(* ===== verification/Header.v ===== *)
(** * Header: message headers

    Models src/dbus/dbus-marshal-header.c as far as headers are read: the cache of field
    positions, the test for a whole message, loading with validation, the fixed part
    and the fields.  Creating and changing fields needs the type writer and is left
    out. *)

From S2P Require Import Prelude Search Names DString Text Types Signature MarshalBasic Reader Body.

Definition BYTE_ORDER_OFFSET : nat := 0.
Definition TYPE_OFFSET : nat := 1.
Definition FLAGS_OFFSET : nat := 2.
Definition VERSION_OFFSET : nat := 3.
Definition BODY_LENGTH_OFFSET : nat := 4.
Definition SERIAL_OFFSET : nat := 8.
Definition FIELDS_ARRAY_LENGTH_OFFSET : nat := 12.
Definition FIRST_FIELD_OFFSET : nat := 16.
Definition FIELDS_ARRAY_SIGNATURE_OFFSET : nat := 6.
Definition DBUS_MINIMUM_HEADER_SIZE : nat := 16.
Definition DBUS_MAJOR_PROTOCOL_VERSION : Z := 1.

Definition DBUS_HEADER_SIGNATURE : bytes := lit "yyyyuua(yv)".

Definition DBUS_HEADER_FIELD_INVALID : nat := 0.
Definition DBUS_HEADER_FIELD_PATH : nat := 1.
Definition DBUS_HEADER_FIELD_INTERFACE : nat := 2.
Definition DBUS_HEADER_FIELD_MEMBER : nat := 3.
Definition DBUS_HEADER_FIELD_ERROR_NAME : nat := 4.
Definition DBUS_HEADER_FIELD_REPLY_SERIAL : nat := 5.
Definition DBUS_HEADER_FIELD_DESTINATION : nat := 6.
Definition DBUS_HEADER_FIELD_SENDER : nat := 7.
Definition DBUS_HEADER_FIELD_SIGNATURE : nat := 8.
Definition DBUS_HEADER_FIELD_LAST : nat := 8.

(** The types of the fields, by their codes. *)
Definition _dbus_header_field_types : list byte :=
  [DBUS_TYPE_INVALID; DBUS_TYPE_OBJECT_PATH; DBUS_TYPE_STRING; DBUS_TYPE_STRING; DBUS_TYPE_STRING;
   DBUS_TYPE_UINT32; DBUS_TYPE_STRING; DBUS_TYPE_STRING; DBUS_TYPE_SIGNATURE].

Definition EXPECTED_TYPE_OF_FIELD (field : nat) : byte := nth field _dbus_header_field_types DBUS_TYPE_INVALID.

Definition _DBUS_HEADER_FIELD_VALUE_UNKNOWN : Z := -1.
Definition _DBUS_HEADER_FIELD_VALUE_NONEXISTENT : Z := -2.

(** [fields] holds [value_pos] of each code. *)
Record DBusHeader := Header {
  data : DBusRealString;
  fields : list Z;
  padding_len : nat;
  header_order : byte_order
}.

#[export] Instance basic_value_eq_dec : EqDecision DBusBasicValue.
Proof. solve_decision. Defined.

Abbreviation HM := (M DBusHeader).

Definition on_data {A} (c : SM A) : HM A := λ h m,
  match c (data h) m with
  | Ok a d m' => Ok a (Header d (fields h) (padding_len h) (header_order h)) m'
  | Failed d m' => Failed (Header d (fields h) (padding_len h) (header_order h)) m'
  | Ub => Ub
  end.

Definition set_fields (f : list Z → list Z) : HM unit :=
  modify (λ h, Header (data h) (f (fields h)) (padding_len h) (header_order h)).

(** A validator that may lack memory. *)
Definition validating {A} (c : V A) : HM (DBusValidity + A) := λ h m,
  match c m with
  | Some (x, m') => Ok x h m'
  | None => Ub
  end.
====================
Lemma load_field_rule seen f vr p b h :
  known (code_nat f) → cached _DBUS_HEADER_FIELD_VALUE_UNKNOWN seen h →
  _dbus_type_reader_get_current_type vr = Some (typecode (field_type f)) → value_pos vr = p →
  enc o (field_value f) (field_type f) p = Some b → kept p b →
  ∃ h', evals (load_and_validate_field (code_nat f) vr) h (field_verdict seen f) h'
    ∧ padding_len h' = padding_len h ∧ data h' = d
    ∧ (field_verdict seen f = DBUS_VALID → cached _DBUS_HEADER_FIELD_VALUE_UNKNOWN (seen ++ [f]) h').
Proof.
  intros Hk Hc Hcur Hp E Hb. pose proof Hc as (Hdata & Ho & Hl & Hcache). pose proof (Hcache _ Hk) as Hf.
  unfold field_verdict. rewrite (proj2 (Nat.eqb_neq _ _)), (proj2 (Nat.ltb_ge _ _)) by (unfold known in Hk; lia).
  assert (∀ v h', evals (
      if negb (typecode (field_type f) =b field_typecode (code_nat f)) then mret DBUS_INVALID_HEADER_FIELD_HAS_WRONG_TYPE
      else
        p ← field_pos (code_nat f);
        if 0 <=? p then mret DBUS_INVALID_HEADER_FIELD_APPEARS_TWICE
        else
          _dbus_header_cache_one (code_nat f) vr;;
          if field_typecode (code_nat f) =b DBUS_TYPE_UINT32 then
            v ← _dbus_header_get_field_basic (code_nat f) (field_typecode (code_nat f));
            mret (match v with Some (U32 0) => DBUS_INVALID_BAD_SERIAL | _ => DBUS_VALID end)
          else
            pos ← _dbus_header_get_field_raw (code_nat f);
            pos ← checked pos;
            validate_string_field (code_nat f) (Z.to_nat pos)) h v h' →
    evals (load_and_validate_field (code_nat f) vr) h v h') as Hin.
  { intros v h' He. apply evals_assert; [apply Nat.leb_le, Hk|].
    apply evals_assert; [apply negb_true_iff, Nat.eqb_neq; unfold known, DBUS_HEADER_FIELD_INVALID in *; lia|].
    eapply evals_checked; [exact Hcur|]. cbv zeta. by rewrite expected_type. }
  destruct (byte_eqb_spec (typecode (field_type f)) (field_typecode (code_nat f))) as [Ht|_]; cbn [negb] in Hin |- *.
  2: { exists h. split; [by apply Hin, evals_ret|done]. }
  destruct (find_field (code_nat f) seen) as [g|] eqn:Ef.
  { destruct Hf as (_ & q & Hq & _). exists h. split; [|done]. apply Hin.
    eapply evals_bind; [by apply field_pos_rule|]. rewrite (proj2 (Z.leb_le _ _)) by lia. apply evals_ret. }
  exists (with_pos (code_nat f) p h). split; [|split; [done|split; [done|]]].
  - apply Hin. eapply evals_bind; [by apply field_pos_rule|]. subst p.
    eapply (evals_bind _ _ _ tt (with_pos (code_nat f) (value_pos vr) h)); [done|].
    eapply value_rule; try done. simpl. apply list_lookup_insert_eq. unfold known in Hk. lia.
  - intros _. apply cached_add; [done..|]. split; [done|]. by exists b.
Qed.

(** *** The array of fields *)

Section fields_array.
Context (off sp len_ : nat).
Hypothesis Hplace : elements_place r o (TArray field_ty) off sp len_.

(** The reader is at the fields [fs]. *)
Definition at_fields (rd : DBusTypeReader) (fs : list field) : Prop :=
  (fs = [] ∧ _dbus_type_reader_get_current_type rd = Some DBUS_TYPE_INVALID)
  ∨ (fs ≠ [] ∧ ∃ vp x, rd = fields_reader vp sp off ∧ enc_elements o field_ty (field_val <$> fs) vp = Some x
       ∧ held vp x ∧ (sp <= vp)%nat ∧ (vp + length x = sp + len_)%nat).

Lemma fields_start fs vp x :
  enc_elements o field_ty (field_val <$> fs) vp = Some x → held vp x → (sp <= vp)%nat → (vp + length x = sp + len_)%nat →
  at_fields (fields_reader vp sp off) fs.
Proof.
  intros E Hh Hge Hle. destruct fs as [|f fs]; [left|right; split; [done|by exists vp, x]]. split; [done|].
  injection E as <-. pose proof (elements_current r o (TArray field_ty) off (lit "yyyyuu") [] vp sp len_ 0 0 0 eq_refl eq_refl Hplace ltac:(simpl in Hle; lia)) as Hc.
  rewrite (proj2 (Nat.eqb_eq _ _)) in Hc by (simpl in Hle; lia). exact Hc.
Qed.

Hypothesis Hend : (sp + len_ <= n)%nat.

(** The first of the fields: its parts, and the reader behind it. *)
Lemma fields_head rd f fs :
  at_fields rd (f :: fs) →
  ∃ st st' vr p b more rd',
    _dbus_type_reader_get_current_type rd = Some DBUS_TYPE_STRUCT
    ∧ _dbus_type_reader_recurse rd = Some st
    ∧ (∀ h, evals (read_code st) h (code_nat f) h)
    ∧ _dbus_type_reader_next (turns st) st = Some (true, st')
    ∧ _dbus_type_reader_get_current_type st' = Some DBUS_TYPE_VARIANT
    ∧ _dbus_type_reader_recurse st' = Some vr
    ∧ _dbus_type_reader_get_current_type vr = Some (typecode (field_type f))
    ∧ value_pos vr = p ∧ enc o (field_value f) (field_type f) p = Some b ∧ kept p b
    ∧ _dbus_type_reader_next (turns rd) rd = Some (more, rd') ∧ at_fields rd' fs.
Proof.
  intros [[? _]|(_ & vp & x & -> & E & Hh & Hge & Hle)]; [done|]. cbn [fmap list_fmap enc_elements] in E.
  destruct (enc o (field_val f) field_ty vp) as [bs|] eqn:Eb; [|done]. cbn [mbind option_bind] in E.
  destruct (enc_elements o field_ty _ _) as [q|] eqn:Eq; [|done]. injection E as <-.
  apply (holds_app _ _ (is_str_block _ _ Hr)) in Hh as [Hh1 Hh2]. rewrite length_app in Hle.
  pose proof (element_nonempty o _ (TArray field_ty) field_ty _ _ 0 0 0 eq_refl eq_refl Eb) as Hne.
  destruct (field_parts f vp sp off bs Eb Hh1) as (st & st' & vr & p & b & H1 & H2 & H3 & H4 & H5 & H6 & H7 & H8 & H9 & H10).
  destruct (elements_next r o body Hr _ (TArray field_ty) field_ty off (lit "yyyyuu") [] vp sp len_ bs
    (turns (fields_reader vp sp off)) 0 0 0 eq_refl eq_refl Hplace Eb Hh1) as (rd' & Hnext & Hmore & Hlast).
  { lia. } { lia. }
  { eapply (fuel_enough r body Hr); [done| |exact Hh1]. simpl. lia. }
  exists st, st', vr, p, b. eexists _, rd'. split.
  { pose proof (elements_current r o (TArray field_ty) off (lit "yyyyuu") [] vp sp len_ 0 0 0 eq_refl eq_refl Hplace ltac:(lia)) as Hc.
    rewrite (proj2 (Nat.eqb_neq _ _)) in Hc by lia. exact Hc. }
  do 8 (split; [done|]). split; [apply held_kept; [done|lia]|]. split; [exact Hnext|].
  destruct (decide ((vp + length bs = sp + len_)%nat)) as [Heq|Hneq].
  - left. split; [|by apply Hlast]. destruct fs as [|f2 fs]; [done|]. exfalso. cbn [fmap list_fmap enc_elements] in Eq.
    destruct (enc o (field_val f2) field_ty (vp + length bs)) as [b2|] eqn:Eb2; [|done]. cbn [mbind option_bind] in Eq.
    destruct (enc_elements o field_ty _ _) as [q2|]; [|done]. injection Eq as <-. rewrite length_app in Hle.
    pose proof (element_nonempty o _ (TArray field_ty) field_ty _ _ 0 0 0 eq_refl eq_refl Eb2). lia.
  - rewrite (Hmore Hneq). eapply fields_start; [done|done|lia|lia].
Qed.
====================
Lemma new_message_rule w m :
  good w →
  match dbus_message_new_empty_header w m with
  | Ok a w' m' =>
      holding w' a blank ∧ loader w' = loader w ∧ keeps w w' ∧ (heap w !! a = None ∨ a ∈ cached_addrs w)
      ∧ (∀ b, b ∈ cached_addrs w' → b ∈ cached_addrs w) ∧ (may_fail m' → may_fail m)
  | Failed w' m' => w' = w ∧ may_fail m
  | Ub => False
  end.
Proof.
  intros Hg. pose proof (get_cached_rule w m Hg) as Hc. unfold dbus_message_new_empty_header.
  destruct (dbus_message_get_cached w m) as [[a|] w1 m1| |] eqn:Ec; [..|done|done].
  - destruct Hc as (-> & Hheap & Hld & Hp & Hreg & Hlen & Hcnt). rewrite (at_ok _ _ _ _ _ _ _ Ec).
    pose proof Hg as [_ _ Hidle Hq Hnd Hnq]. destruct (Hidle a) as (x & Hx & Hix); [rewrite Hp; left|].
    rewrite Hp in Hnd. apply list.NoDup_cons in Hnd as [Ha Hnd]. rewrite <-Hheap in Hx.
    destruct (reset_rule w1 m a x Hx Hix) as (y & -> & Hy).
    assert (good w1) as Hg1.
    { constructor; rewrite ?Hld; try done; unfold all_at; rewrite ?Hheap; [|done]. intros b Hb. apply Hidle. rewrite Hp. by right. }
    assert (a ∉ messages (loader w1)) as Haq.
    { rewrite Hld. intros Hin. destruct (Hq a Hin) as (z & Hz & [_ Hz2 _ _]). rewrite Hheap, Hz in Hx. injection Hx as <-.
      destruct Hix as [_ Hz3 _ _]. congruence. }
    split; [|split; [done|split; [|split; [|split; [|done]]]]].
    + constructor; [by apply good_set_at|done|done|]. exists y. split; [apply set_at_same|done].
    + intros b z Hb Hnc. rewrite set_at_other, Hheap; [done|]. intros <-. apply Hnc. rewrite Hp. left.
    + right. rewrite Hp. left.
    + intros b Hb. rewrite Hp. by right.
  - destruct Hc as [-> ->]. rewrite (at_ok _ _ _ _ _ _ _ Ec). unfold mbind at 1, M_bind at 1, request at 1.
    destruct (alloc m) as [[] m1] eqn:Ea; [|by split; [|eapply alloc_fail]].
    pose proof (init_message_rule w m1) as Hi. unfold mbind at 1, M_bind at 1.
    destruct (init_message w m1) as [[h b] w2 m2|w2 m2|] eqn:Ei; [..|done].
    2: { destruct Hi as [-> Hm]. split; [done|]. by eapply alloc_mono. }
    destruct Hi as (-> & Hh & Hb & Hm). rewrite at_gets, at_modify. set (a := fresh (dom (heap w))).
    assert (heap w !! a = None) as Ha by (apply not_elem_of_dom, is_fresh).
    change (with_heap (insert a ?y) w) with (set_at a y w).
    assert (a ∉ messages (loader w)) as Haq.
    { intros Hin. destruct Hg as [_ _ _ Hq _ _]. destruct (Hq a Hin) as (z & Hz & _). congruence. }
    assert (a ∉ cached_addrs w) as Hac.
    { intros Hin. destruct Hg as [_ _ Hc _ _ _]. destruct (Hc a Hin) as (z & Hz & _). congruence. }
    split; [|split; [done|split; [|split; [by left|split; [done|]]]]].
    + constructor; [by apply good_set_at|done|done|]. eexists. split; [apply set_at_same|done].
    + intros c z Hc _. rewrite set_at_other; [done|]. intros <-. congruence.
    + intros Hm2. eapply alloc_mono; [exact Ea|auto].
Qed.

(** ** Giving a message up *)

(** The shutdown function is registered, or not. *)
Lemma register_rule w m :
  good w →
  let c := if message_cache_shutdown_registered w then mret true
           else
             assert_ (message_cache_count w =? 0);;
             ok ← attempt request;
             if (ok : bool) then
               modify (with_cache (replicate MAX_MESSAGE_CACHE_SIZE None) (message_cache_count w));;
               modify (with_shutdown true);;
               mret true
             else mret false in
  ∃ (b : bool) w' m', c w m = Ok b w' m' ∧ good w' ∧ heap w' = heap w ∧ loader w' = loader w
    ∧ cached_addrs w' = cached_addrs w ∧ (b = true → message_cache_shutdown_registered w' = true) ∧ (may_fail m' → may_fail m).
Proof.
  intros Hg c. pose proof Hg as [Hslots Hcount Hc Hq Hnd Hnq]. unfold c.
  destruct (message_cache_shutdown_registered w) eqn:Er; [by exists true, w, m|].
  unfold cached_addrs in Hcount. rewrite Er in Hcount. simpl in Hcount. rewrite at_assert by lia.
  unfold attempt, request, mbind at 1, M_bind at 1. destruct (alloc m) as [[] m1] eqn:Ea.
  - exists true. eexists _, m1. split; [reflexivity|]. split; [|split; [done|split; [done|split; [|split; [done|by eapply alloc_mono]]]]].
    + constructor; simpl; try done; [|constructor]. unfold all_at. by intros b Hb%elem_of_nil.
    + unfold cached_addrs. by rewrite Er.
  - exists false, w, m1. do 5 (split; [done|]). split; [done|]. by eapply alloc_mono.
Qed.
====================
> WORK REQUIRED:
Wherever the line holding "destruct (dbus_message_get_cached w" falls in the entries above, copy exactly from it through the line holding "destruct (reset_rule w1", inclusive, and add nothing.

> RESULT OF THE TASK:
  destruct (dbus_message_get_cached w m) as [[a|] w1 m1| |] eqn:Ec; [..|done|done].
  - destruct Hc as (-> & Hheap & Hld & Hp & Hreg & Hlen & Hcnt). rewrite (at_ok _ _ _ _ _ _ _ Ec).
    pose proof Hg as [_ _ Hidle Hq Hnd Hnq]. destruct (Hidle a) as (x & Hx & Hix); [rewrite Hp; left|].
    rewrite Hp in Hnd. apply list.NoDup_cons in Hnd as [Ha Hnd]. rewrite <-Hheap in Hx.
    destruct (reset_rule w1 m a x Hx Hix) as (y & -> & Hy).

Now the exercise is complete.